◆ Work item ◆
Within the listing below, the lines to output run from the one containing "Hw', initAccel_globals, initGyro_globals." through the one containing "rewrite <- Hw', Ta, Tg, Hxt, Hmt, Hto, Ht."; copy them exactly and nothing else.
[Opening Given data section]
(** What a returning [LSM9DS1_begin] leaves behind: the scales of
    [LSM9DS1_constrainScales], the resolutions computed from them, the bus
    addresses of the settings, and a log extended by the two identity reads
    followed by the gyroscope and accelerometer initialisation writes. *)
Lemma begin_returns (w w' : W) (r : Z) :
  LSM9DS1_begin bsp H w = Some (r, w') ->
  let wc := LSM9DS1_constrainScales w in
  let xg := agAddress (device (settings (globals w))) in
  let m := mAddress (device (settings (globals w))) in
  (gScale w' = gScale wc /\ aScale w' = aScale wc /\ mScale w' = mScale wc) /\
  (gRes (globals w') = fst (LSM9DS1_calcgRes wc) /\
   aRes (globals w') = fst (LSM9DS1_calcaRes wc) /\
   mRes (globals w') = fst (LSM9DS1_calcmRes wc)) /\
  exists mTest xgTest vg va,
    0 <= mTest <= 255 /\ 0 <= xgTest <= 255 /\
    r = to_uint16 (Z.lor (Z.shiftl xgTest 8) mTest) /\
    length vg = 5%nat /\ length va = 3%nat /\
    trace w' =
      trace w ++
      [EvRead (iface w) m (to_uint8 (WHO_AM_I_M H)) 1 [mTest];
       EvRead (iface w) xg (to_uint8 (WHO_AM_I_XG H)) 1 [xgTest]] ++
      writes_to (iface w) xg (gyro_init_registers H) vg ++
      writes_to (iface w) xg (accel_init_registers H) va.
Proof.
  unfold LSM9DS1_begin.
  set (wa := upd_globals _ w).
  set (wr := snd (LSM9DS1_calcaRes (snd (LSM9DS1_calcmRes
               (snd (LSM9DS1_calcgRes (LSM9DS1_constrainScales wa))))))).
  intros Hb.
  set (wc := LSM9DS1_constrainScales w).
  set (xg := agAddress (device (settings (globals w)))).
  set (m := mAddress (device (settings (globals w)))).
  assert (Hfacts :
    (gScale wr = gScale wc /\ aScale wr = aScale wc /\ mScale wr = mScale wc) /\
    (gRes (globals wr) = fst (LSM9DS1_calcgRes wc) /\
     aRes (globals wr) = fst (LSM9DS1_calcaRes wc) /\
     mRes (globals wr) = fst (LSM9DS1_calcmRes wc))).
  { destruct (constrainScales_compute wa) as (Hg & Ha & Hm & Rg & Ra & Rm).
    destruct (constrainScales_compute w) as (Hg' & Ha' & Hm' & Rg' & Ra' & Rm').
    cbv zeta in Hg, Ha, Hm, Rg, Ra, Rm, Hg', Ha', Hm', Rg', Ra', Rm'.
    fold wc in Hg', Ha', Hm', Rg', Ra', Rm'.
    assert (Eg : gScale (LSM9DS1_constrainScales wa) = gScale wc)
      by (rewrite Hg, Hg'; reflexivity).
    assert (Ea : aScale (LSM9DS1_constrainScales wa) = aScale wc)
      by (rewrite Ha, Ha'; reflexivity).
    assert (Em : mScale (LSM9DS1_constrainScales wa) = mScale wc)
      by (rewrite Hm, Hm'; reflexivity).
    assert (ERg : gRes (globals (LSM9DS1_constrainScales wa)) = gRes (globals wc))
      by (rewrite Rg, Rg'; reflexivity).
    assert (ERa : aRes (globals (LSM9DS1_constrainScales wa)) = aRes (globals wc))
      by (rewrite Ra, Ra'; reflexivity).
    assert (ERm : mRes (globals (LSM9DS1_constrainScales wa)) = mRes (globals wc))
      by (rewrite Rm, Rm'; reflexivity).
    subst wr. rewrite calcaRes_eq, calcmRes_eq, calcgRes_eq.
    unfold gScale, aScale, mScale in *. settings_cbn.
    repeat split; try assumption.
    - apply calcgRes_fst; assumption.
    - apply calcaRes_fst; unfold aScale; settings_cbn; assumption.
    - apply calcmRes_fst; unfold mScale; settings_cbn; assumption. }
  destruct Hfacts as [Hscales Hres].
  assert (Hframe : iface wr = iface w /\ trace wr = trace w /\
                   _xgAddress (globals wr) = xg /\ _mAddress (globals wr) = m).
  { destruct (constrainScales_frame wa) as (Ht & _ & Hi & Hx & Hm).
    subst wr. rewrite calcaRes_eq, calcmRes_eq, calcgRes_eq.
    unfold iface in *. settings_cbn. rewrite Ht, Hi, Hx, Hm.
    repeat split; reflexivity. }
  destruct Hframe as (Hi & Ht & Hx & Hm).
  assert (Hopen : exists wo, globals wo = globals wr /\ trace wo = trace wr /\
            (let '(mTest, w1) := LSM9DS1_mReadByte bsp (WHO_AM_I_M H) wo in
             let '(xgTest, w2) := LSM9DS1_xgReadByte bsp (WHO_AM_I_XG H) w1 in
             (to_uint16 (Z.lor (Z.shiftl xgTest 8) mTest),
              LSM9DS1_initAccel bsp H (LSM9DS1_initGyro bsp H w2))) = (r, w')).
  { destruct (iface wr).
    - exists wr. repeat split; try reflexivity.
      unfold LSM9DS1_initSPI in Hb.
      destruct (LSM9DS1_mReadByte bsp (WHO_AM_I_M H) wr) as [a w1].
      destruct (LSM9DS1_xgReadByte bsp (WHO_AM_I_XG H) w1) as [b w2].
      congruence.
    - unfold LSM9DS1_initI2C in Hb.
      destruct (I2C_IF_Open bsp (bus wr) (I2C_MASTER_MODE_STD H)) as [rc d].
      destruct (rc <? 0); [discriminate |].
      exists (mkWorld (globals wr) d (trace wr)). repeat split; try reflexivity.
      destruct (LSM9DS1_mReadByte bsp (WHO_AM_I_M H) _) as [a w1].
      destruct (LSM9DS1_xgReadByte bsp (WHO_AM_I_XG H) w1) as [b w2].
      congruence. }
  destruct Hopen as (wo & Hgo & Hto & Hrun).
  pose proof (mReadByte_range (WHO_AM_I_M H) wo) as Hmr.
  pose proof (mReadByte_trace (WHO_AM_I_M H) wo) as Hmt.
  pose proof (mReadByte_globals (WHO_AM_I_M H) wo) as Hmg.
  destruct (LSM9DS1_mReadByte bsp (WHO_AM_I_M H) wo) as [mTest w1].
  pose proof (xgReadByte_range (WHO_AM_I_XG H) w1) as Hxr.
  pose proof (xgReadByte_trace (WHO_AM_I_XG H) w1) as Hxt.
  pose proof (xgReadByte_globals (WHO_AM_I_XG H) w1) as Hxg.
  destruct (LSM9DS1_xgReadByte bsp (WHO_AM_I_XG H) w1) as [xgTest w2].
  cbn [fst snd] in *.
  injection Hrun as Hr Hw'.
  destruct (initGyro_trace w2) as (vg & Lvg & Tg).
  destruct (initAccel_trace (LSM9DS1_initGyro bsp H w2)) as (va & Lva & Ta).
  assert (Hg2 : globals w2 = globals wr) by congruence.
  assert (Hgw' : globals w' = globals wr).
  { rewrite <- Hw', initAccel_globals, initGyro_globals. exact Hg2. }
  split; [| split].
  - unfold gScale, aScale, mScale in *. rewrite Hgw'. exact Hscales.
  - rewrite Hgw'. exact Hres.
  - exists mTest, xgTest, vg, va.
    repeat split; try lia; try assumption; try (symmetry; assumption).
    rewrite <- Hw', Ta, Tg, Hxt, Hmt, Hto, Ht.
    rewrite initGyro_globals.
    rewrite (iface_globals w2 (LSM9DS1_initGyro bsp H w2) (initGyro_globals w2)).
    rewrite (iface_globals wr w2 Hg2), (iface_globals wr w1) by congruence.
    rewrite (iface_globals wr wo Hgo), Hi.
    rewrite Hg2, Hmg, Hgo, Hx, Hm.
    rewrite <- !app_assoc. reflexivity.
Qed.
[Closing Given data section]
[Opening Given data section]
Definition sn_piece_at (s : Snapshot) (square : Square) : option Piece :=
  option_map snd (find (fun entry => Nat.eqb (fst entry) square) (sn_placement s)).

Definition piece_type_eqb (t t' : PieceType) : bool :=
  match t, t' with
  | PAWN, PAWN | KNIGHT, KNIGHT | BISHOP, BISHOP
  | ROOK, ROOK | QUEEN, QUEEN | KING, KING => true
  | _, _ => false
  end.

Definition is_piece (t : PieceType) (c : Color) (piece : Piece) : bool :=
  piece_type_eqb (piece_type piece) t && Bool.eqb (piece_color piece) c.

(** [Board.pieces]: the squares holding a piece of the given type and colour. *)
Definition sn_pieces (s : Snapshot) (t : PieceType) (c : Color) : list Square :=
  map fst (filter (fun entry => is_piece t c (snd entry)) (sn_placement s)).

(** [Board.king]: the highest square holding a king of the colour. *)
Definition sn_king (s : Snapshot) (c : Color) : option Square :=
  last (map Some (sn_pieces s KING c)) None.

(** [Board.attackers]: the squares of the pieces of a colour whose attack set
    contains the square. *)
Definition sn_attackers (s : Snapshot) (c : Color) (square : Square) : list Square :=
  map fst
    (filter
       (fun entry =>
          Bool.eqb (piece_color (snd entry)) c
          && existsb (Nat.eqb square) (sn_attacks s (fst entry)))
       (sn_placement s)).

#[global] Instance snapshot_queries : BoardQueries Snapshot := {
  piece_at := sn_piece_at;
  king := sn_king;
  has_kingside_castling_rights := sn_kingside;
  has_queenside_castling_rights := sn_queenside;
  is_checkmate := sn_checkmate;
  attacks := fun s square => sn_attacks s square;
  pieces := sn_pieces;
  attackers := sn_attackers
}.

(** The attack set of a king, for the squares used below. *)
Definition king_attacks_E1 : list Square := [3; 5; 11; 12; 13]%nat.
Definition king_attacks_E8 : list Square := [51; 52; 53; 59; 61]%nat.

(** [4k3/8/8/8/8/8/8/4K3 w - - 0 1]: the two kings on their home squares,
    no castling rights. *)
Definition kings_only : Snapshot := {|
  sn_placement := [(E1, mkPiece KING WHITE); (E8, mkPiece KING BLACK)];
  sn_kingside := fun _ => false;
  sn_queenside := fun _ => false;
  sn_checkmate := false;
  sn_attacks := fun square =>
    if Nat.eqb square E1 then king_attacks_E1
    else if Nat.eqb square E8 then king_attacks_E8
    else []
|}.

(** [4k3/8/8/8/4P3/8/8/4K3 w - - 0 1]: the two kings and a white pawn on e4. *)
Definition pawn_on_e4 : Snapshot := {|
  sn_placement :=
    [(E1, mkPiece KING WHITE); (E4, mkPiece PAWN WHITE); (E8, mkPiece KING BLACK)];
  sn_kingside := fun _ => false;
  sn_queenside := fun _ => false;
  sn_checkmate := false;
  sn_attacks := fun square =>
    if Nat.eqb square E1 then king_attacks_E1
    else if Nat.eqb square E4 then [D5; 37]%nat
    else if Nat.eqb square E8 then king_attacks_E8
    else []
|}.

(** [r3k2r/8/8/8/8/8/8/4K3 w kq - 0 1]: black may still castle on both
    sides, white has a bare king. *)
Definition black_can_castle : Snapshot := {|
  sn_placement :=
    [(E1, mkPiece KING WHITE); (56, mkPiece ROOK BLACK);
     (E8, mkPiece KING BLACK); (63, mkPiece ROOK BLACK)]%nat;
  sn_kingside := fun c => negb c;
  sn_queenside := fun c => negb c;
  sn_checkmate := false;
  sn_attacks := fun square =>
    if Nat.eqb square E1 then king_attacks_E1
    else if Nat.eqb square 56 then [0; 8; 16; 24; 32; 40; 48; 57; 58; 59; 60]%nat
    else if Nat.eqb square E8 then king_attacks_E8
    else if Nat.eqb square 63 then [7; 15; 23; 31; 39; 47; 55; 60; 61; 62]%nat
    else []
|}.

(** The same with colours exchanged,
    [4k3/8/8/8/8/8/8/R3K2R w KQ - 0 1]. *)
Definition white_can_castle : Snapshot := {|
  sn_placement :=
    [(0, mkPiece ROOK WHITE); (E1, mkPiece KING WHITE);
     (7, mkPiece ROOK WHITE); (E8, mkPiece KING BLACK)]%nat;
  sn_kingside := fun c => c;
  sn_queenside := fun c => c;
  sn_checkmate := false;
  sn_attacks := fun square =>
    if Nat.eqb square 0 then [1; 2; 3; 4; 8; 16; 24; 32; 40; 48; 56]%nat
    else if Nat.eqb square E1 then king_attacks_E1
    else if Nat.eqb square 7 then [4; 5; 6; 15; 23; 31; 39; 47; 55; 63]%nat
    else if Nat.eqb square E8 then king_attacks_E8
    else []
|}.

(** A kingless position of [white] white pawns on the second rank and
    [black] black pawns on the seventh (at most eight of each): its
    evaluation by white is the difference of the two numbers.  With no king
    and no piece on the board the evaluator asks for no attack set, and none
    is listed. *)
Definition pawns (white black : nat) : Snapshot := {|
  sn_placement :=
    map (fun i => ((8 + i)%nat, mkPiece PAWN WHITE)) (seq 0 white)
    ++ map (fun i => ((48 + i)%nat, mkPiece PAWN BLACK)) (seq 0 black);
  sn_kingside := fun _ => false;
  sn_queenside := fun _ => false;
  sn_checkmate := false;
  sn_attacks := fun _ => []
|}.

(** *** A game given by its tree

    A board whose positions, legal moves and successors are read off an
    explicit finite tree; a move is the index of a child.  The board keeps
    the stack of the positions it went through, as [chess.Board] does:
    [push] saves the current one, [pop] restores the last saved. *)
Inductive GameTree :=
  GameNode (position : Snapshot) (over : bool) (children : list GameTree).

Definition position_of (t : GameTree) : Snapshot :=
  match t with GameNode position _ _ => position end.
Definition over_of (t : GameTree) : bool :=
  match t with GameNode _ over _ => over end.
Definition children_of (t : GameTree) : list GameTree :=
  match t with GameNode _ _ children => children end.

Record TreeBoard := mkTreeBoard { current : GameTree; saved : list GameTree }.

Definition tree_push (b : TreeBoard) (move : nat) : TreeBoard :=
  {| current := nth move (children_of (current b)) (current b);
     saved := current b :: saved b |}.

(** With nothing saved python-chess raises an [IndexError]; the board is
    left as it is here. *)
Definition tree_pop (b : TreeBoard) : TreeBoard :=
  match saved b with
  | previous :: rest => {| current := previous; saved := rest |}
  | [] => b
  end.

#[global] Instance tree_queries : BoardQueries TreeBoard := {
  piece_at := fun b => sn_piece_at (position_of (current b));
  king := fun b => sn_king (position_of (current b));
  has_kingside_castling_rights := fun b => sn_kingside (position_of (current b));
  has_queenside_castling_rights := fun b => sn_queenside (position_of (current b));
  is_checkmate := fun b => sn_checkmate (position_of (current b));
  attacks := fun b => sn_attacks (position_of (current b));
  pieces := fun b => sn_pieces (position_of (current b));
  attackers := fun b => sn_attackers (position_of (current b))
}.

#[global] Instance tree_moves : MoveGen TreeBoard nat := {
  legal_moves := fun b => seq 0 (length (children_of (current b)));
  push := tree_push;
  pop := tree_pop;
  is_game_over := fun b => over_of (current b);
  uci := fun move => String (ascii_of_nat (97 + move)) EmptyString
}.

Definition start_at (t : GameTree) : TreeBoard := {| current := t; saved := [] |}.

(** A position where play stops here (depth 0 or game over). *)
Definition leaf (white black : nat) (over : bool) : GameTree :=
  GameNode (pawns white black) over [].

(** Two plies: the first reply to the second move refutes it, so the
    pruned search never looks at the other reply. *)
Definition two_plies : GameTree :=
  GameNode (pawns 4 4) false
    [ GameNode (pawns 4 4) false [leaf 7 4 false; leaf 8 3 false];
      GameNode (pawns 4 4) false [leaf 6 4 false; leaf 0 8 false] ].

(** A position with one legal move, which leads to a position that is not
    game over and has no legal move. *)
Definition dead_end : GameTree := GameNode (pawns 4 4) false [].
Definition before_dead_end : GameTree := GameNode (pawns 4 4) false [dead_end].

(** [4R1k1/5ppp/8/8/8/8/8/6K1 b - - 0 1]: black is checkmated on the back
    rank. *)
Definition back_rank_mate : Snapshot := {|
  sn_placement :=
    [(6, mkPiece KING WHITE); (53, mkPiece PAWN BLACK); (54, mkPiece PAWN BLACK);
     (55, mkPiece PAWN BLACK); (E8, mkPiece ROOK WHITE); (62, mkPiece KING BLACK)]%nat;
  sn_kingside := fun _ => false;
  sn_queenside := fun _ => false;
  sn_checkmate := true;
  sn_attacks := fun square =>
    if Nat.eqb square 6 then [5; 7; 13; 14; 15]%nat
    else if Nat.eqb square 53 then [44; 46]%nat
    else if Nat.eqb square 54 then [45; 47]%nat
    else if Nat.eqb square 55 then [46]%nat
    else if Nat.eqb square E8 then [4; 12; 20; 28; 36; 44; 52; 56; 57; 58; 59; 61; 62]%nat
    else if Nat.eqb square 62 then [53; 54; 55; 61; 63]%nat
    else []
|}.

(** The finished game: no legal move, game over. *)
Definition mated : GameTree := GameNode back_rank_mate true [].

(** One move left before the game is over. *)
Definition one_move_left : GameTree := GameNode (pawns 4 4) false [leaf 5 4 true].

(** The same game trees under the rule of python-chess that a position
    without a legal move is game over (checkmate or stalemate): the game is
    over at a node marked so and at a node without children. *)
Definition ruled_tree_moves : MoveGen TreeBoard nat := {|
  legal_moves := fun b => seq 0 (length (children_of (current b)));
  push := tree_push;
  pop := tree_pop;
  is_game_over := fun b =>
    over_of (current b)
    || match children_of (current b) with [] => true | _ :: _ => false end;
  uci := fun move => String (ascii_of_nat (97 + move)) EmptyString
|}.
[Closing Given data section]
[Opening Given data section]
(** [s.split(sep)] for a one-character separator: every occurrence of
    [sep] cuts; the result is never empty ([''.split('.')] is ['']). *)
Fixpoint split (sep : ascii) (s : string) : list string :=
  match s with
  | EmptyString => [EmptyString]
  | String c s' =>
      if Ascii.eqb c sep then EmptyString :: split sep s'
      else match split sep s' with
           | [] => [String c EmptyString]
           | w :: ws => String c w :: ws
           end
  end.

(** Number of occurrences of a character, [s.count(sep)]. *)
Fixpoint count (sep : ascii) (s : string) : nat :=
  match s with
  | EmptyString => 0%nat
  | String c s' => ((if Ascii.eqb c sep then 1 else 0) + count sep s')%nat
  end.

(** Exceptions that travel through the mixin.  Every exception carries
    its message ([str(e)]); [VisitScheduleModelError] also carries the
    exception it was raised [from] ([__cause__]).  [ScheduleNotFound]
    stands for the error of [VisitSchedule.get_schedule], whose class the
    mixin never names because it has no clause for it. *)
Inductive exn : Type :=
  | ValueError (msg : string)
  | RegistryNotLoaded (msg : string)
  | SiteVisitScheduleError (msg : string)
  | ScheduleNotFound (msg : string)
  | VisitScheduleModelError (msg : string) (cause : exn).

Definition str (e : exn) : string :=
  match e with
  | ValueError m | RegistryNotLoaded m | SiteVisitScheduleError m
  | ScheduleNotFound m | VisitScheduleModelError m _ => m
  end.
[Closing Given data section]
◆ Completed task ◆
  { rewrite <- Hw', initAccel_globals, initGyro_globals. exact Hg2. }
  split; [| split].
  - unfold gScale, aScale, mScale in *. rewrite Hgw'. exact Hscales.
  - rewrite Hgw'. exact Hres.
  - exists mTest, xgTest, vg, va.
    repeat split; try lia; try assumption; try (symmetry; assumption).
    rewrite <- Hw', Ta, Tg, Hxt, Hmt, Hto, Ht.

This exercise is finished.